RECORDS SHOWN –
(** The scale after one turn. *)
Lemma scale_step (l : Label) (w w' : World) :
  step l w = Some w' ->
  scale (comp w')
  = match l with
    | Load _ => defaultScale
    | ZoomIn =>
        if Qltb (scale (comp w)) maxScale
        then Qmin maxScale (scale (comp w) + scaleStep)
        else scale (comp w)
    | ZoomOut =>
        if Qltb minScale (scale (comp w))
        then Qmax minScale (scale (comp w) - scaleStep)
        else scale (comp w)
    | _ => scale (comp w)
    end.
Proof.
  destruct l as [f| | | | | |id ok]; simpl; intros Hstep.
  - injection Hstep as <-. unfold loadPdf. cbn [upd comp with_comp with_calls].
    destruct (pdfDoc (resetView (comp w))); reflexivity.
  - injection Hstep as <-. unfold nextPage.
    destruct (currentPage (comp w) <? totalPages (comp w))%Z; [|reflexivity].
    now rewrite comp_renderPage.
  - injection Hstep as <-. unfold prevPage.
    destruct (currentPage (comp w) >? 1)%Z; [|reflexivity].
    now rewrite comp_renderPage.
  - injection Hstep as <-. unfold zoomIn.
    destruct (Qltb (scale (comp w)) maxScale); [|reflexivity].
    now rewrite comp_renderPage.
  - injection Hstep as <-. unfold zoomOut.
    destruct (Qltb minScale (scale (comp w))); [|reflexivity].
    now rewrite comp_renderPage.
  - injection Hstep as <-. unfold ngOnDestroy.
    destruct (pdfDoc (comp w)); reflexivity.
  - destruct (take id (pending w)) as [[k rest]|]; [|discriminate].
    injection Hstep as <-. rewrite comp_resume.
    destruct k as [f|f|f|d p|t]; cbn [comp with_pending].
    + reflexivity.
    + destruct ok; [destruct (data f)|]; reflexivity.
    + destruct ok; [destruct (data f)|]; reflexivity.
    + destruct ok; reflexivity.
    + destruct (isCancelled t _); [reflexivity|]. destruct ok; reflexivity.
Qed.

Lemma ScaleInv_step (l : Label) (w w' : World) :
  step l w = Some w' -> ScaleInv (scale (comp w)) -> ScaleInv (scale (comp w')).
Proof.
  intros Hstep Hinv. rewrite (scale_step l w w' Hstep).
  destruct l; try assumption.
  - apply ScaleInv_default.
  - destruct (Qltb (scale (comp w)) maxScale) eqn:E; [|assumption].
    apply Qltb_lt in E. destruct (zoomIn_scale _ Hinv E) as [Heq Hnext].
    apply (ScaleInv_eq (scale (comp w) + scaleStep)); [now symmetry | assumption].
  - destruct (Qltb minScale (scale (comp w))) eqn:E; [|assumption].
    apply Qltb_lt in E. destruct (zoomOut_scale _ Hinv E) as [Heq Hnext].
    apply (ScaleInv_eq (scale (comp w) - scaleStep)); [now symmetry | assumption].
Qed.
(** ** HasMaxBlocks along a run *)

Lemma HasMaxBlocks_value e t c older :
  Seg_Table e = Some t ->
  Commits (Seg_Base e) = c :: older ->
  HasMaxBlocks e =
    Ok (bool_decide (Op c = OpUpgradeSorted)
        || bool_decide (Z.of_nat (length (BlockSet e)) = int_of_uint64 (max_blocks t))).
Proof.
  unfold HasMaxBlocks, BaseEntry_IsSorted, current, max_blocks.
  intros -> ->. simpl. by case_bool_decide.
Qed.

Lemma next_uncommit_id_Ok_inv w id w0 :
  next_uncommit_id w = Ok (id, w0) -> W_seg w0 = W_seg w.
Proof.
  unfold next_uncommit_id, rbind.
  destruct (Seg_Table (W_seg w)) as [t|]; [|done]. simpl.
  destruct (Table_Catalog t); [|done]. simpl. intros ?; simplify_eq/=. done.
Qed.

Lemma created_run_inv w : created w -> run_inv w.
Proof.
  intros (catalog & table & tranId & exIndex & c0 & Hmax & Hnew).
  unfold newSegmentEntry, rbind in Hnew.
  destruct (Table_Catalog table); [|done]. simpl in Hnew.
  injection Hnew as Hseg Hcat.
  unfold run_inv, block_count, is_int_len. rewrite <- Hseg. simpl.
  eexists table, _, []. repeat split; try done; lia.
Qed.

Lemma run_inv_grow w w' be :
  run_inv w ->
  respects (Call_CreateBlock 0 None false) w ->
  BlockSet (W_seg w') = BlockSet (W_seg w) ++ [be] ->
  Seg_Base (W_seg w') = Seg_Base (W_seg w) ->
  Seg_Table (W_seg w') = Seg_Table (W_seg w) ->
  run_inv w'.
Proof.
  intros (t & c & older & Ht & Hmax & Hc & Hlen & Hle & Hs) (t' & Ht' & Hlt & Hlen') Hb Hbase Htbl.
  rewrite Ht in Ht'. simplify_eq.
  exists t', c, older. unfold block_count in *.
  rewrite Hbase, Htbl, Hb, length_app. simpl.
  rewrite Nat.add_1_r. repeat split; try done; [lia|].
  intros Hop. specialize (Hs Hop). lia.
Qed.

YOUR TASK – For the material above, reproduce exactly the lines from the line with "if Qltb minScale (scale (comp w))" to the line with "- injection Hstep as <-. unfold nextPage.", inclusive, and exclude all others.

SOLUTION TO THIS PROBLEM –
        if Qltb minScale (scale (comp w))
        then Qmax minScale (scale (comp w) - scaleStep)
        else scale (comp w)
    | _ => scale (comp w)
    end.
Proof.
  destruct l as [f| | | | | |id ok]; simpl; intros Hstep.
  - injection Hstep as <-. unfold loadPdf. cbn [upd comp with_comp with_calls].
    destruct (pdfDoc (resetView (comp w))); reflexivity.
  - injection Hstep as <-. unfold nextPage.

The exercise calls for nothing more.